#### [EXERCISE BRIEF]
Show every line from the data below that includes "intros".

#### [THE DATA]
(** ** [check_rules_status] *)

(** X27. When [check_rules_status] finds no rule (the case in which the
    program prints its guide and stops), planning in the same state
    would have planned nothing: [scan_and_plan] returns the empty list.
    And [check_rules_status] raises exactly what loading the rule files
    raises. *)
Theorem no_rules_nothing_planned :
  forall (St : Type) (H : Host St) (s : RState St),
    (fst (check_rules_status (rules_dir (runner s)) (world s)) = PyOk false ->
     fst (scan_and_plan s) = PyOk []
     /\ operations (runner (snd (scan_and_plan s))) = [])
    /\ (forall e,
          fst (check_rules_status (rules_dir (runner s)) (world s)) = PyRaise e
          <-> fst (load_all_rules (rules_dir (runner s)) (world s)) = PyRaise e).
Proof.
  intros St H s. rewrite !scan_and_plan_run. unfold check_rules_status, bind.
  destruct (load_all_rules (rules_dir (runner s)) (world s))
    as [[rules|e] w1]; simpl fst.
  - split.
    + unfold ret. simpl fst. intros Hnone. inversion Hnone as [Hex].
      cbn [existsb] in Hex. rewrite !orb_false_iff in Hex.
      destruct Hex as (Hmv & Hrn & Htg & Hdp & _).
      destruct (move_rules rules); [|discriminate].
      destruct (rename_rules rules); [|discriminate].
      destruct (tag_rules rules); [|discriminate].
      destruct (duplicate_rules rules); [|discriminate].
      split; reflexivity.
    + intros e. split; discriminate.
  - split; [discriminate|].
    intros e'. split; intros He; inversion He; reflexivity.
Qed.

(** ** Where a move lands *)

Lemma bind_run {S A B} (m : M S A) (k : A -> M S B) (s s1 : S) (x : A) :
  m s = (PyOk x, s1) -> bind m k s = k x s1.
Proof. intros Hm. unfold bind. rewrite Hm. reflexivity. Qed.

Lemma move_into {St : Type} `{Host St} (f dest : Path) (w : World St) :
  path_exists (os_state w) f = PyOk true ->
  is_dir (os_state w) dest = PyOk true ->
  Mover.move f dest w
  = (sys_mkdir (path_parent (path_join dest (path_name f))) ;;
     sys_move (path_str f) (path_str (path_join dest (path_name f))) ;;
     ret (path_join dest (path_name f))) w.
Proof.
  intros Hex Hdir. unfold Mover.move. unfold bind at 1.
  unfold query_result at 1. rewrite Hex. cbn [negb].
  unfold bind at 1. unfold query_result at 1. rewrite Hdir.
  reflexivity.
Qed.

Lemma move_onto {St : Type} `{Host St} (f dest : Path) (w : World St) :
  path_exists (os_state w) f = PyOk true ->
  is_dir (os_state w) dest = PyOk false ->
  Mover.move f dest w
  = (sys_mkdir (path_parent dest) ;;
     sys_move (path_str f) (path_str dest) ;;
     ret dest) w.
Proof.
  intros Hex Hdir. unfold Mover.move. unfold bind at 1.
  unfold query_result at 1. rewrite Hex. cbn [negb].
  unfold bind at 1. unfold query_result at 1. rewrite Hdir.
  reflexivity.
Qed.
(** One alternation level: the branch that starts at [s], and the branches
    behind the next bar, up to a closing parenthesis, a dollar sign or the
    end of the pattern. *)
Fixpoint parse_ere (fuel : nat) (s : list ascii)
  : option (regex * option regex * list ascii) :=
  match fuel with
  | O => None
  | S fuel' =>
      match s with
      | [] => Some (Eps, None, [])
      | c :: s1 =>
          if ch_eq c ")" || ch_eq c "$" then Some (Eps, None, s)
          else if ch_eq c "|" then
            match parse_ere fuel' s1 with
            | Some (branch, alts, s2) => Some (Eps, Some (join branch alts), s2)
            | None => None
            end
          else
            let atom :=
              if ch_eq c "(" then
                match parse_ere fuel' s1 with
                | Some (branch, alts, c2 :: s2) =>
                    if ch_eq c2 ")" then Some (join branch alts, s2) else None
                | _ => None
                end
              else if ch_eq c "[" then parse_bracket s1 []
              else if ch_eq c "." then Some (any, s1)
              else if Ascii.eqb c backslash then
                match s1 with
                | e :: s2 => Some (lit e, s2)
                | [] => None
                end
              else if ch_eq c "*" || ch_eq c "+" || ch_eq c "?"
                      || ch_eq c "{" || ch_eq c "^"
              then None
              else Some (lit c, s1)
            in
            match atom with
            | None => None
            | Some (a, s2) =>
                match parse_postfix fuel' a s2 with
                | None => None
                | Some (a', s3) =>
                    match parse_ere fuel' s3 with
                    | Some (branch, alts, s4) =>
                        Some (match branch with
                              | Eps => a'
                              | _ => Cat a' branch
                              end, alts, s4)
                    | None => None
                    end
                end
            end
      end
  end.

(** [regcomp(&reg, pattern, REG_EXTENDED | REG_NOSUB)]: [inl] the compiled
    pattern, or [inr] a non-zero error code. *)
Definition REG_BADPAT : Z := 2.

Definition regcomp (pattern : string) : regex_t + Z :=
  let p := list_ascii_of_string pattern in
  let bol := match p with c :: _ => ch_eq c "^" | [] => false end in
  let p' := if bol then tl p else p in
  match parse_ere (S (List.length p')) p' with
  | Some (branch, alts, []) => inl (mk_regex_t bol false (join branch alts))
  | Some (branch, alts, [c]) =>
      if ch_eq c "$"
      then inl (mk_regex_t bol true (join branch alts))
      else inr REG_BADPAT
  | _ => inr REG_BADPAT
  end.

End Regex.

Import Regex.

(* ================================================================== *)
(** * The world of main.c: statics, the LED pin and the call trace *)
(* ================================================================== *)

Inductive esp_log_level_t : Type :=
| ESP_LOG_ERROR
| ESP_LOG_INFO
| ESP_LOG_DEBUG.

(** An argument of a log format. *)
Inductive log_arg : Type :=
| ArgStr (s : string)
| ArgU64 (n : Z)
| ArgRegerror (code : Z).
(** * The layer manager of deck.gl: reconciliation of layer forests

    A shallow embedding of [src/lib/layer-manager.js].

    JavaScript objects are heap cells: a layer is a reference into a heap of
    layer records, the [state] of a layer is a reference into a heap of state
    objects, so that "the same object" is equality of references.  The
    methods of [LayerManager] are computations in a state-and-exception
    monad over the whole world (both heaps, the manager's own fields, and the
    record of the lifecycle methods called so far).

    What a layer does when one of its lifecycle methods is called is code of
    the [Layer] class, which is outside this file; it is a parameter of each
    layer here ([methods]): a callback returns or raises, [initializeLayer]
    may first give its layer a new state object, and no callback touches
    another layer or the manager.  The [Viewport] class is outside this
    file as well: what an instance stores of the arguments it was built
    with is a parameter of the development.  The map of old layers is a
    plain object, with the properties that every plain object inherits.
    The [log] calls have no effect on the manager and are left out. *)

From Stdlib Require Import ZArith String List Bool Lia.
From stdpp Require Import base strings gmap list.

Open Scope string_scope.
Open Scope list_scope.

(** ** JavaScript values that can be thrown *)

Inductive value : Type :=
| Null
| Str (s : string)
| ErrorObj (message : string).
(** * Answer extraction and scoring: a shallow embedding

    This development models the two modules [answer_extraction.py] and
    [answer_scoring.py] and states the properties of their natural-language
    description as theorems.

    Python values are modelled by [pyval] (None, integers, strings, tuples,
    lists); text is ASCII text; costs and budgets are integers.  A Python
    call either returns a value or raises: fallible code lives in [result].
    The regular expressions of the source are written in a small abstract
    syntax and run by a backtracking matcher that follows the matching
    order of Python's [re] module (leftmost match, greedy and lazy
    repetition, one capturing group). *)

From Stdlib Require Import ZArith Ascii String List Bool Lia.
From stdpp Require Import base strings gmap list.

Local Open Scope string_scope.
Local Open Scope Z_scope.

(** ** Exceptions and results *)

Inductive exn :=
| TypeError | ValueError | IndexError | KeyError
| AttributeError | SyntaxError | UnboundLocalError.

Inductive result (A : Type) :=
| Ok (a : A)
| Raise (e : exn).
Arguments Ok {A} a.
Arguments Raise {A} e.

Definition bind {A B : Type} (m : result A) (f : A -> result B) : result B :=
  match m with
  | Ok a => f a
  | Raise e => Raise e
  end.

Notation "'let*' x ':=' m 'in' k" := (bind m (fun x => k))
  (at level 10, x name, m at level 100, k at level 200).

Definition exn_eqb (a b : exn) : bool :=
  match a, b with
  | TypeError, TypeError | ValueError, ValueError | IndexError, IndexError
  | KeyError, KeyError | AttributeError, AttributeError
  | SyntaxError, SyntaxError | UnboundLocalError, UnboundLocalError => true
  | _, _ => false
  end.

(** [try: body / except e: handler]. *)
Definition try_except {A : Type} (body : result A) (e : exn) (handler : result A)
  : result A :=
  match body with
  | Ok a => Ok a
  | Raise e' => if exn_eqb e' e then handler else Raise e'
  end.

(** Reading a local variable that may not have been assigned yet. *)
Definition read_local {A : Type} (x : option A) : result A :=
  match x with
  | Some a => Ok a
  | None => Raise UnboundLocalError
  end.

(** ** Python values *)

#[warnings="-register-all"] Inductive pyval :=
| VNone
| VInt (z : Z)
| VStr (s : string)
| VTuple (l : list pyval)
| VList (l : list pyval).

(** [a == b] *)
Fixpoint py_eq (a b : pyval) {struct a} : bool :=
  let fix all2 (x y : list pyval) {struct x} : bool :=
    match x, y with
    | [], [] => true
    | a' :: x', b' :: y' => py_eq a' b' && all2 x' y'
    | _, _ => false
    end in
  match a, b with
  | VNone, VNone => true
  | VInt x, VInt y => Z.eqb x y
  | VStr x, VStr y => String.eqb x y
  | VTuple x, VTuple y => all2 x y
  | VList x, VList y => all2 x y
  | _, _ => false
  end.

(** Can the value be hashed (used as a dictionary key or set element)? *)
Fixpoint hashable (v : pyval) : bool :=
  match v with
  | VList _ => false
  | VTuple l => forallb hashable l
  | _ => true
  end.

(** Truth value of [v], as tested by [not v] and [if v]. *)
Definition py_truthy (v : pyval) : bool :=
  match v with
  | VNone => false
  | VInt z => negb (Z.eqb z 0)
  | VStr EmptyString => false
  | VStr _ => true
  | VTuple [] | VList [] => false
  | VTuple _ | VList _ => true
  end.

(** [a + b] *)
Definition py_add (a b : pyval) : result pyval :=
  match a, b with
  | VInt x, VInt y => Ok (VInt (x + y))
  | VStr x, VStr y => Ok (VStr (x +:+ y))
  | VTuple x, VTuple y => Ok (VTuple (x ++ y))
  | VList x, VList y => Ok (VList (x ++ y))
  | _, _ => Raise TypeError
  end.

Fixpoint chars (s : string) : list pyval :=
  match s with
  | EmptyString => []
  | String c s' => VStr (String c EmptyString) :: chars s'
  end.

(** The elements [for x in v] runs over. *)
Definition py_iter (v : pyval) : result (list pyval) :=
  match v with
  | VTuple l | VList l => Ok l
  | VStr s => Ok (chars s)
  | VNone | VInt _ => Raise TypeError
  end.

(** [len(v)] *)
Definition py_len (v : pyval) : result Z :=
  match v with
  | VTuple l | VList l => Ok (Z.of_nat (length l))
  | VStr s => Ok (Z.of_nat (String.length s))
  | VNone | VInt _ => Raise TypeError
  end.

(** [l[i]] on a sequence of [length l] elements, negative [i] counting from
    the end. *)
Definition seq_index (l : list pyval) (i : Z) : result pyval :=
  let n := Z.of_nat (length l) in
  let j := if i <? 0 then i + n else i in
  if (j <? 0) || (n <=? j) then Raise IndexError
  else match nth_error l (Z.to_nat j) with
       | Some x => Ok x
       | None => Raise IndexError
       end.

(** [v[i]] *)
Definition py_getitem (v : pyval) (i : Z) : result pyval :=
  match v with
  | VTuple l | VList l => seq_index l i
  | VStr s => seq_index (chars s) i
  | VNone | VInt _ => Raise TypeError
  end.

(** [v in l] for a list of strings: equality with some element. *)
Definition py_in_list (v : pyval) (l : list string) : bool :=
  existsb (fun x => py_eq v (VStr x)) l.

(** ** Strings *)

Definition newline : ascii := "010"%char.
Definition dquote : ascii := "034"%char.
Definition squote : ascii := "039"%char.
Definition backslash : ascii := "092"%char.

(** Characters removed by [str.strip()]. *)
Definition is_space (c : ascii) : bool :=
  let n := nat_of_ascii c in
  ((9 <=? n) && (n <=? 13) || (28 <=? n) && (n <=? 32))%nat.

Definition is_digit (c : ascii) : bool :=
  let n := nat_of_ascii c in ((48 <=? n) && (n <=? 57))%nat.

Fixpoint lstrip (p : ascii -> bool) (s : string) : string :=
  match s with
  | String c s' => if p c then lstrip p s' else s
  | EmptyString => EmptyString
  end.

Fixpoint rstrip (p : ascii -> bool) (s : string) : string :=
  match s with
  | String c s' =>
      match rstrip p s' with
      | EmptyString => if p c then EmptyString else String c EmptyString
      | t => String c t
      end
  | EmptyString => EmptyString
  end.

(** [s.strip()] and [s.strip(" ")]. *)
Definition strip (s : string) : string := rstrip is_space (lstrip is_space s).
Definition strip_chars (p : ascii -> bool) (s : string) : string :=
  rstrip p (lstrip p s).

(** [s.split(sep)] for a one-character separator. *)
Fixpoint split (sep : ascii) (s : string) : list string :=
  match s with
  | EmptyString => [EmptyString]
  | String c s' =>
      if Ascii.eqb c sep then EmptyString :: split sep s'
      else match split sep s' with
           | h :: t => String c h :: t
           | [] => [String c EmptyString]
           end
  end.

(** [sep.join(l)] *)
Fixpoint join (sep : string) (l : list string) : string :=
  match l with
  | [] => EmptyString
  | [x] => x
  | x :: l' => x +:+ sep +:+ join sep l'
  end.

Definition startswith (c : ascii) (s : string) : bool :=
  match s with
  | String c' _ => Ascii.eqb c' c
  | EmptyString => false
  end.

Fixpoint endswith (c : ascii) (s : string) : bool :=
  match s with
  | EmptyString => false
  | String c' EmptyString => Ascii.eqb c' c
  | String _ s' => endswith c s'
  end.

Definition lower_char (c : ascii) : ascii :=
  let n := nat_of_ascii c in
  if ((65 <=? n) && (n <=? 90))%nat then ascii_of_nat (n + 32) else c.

#### [RESPONSE TO THE TASK]
  intros St H s. rewrite !scan_and_plan_run. unfold check_rules_status, bind.
    + unfold ret. simpl fst. intros Hnone. inversion Hnone as [Hex].
    + intros e. split; discriminate.
    intros e'. split; intros He; inversion He; reflexivity.
Proof. intros Hm. unfold bind. rewrite Hm. reflexivity. Qed.
  intros Hex Hdir. unfold Mover.move. unfold bind at 1.
  intros Hex Hdir. unfold Mover.move. unfold bind at 1.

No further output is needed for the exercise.